Definition
Zero-shot classification is a natural-language-processing technique that classifies text against labels the model has never seen training examples for. Instead of labeled data, the model consumes a natural-language description of each label and decides whether the description applies to the input. Modern zero-shot classifiers are built on either entailment models (e.g., BART-MNLI) or large language models prompted with the label set and a classification instruction.
The accuracy varies by label and by text domain. Well-described labels on clearly written text (a review that plainly says "the basket cracked") reach supervised-classifier accuracy. Ambiguous labels, niche jargon, or adversarial text (sarcasm, mixed aspects) degrade. The usual practice is to run zero-shot first, then collect labeled examples for the labels that matter most, then fine-tune or swap in a supervised classifier for those specific labels.
Why it matters
For consumer brands, feedback themes appear and disappear faster than any labeling program can keep up. A new defect on a launch SKU, a viral complaint about a packaging change, a regional issue with a specific retailer — each needs a label within days, not a quarter. Zero-shot classification is what makes that possible.
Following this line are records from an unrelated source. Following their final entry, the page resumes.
(** C25: In every interleaving of the atomic steps of concurrent calls and of the
    watchers' goroutines, as long as Watch is not called on a closed storage, no step
    panics (no send on a closed channel, no channel closed twice); a channel is open
    exactly while its context lives and Close has not been through the watchers. *)
Theorem local_storage_channels_safe nodeID w :
  rtc (lstep false) (start nodeID) w →
  (∀ why, ¬ lpanic w why) ∧
  (∀ ch, isOpen (chans (reg (ls w))) ch ↔ ¬ finished w ∧ ∃ p, Watching p ch ∈ callers w).
Proof.
  intros Hr. pose proof (local_inv_reachable nodeID w Hr) as Hinv. split.
  - clear Hr. intros why Hp. revert Hinv.
    destruct Hp as [w' c1 c2 event ch todo y E Hs|w' c1 c2 prefix ch y E Hnr Hrm|w' c1 c2 y E Hnr Hcw]; intros Hinv.
    + destruct (inv_todo w' Hinv event (ch :: todo) ch) as (p&Hp); [rewrite E; set_solver|left|].
      rewrite sendOrSkip_open in Hs; [done|]. by apply (wf_open _ (inv_wf w' Hinv) p).
    + destruct (decide (finished w')) as [Hf|Hf].
      * unfold removeWatcherAndClose in Hrm. by rewrite (inv_finished w' Hinv Hf), lookup_empty in Hrm.
      * destruct (removeWatcher_ok w' prefix ch Hinv) as (c&_&E'); [|by rewrite E' in Hrm].
        apply (inv_watching w' Hinv); [|done]. rewrite E, watchersOf_split. set_solver.
    + destruct (closeWatches_ok w' Hinv) as (l&E'&_). by rewrite E' in Hcw.
  - intros ch. split.
    + intros [p Hp]%(inv_open w Hinv). split; [|exists p; apply elem_of_watchersOf; by apply Hinv].
      intros Hf. unfold registered, channelsOf in Hp.
      rewrite (inv_finished w Hinv Hf), lookup_empty in Hp. by apply elem_of_nil in Hp.
    + intros [Hf (p&Hp)]. apply (wf_open _ (inv_wf w Hinv) p). apply (inv_watching w Hinv); [|done].
      by apply elem_of_watchersOf.
Qed.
A Consumer Insights analyst writes a one-sentence description of the new theme, the system starts classifying against it immediately, and the backfill over the prior 90 days of feedback runs in minutes.
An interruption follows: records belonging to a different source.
(** C27: Taking a snapshot and restoring it keeps exactly the keys that had not expired,
    leaves the watchers alone, and loses the values and lifetimes: each key then reads as
    the empty value for ever. *)
Theorem snapshot_restore f now g :
  keysValid (fdata f) →
  let '(err, text, cancelled) := Persist (Snapshot f now) None None in
  let '(err', g') := Restore g (Ok text) in
  err = None ∧ cancelled = false ∧ err' = None ∧ fwatch g' = fwatch g ∧
  ∀ t key, itemsView (fdata g') t key
    = match itemsView (fdata f) now key with Some _ => Some "" | None => None end.
Proof.
  intros Hv. simpl. split_and!; try done. intros t key. unfold itemsView at 1.
  rewrite decodeItems_lookup.
  assert (keysValid (Snapshot f now)) as Hv'.
  { intros k si Hk. apply map_lookup_filter_Some in Hk as [Hk _]. by eapply Hv. }
  unfold itemsView. destruct (fdata f !! key) as [si|] eqn:E.
  - destruct (isExpired si now) eqn:He.
    + rewrite decide_False; [done|]. rewrite encodeItems_keys by done. intros [si' Hs].
      apply map_lookup_filter_Some in Hs as [Hs Hf]. simplify_eq/=. congruence.
    + rewrite decide_True; [done|]. rewrite encodeItems_keys by done. exists si.
      by apply map_lookup_filter_Some.
  - rewrite decide_False; [done|]. rewrite encodeItems_keys by done. intros [si' Hs].
    apply map_lookup_filter_Some in Hs as [Hs _]. congruence.
Qed.

Lemma snapshot_restore_witness :
  let f := (Apply createRaftFSM (setEntry "k" "v" 0 0)).1.2 in
  (Restore createRaftFSM (Ok (Persist (Snapshot f 5) None None).1.2)).1 = None ∧
  (fsm_get f 5 "k").1 = Some "v" ∧
  itemsView (fdata (Restore createRaftFSM (Ok (Persist (Snapshot f 5) None None).1.2)).2) 9 "k" = Some "".
Proof.
  intros f. pose proof (snapshot_restore f 5 createRaftFSM) as H.
  assert (keysValid (fdata f)) as Hv.
  { apply (applyData_valid ∅). intros k si. by rewrite lookup_empty. }
  destruct (H Hv) as (_&_&E&_&Hview). split; [exact E|]. split; [vm_compute; reflexivity|].
  etrans; [exact (Hview 9%Z "k")|]. vm_compute. reflexivity.
Defined.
The trade-off is evaluation discipline. A label that matters to the business deserves a labeled holdout set and accuracy measurement, even if it started zero-shot. Without that, nobody knows whether the label is working — only that records are being tagged. Indellia's Theme Agent pairs zero-shot theme creation with lightweight labeled-evaluation workflow, so the themes a brand relies on are the themes a brand has measured. Long-tail categories — niche defects, obscure accessories, uncommon customer segments — get coverage they would never justify in a supervised pipeline.
Example
A personal-care brand sees a novel theme emerging on Amazon reviews: "pump stops working after three weeks." The Consumer Insights analyst writes a one-sentence description and adds it as a zero-shot theme in Indellia. Within minutes, the Theme Agent classifies 1,240 reviews against the new label, including 180-day backfill. The analyst reviews a sample, marks 60 correct and 12 incorrect, and promotes the theme into the active taxonomy with a measured 83% precision. QA opens a ticket on the pump supplier that same afternoon. A traditional supervised pipeline would have needed a labeling project, a training run, and a deployment cycle — days or weeks during which the defect would have kept compounding.